A 55-year-old woman who can no longer speak or breathe on her own after her endotracheal tube caught fire during surgery to remove polyps from her vocal cords has been awarded $30 million in her malpractice lawsuit, a jury in Seattle ruled last week after a 6-week trial.
The patient, Becky Anderson, who was hospitalized for 3 months after the fire, suedear, nose & throat specialist Donald R. Paugh, MD, FACS, anesthesiologist Linda K. Schatz, MD, and their employers, Wenatchee (Wash.) Valley Medical Center and Wenatchee Anesthesia Associates, as well as Central Washington Hospital, also in Wenatchee, and Medtronic, the manufacturer of the endotracheal tube, saying that the company’s design of the tube was faulty and should have included a “double cuff” that, Ms. Anderson alleged, would have prevented the oxygen in the tube from igniting when exposed to the laser beam.
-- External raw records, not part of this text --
(** * Gantt scheduling board: calendar arithmetic, row projection,
      drag/click reconciliation, snapshot encoding and decoding, the
      board's handlers, the task form and role colours.

    A shallow embedding of the TypeScript sources

    - [DateUtils]     (getDaysArray, getWeekNumber, diffInDays, isWeekend,
                       isHoliday, calculateWorkingDays, addDaysToDate,
                       calculateEndDate, TAIWAN_HOLIDAYS),
    - [Types]         (Task, TaskAssignment, TAILWIND_COLORS,
                       getColorForRole),
    - [GanttChart]    (the date range and the week header, rows, getOffset,
                       getWidth, handleMouseMove, handleMouseUp,
                       handleDragStart, handleDrop, handleBarMouseDown),
    - [TaskModal]     (processAssignmentRole, handleAddAssignment,
                       handleRemoveAssignment, updateAssignment for the
                       role, handleSubmit),
    - [ProjectBoard]  (minifyTasks, unminifyTasks, encodeData, decodeData
                       and the built-ins they call, filteredTasks,
                       avgProgress, handleTaskReorder, handleSaveTask),

    on top of [JS], a model of JavaScript strings and of the Numbers that
    hold integers, and followed by the properties the specification states
    about them,

    - C1, C3, C4: the drag/click state machine,
    - C2, C5, C6: the calendar arithmetic,
    - C7, C8:     the row projection and the reorder drop,
    - C9:         the snapshot decoding,
    - C10:        the role colours,

    and by further properties of the code:

    - X1 to X3:   the calendar arithmetic and the week numbers,
    - X4 to X6:   the visible date range and the week header,
    - X7 to X10:  the drag/click state machine,
    - X11, X12:   the row projection,
    - X13 to X16: the snapshot encoding,
    - X17 to X19: the board's handlers,
    - X20 to X24: the task form. *)

From Stdlib Require Import ZArith Lia List Bool String Ascii.
From stdpp Require Import numbers option list gmap.
Import ListNotations.

Local Open Scope Z_scope.

(* ===================================================================== *)
(** * Calendar dates *)
(* ===================================================================== *)

(** A calendar-date string [YYYY-MM-DD] (the format the data model fixes for
    [startDate] and [endDate]) is represented by the number of days between
    1970-01-01 and that date: it is what [new Date(s)] holds, divided by
    86400000, and [d.toISOString().split('T')[0]] is the way back.  The host
    time zone is one in which the local calendar day of a UTC midnight is the
    UTC day and which has no daylight saving (UTC itself, or Asia/Taipei, for
    which the holiday table is written); there [getDay()] and
    [setDate(getDate() + n)] are the weekday of the day number and the
    addition of [n] to it. *)
Module DateUtils.

Definition date := Z.

(** Day number of the civil date [y]-[m]-[d] (proleptic Gregorian). *)
Definition ymd (y m d : Z) : date :=
  let y' := if m <=? 2 then y - 1 else y in
  let era := y' / 400 in
  let yoe := y' - era * 400 in
  let mp := (m + 9) mod 12 in
  let doy := (153 * mp + 2) / 5 + d - 1 in
  let doe := yoe * 365 + yoe / 4 - yoe / 100 + doy in
  era * 146097 + doe - 719468.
Ms. Anderson settled for $12 million with the hospital, and a jury awarder her another $17.1 million, comprised of $9.45 million from Dr. Schatz and her employer and $7.65 million from Dr. Paugh and his employer. The jury found that Medtronic wasn’t responsible for the fire and didn’t make the company pay anything.
In the lawsuit, Ms. Anderson blamed her doctors for giving her pure oxygen rather than room air or a lower oxygen concentration.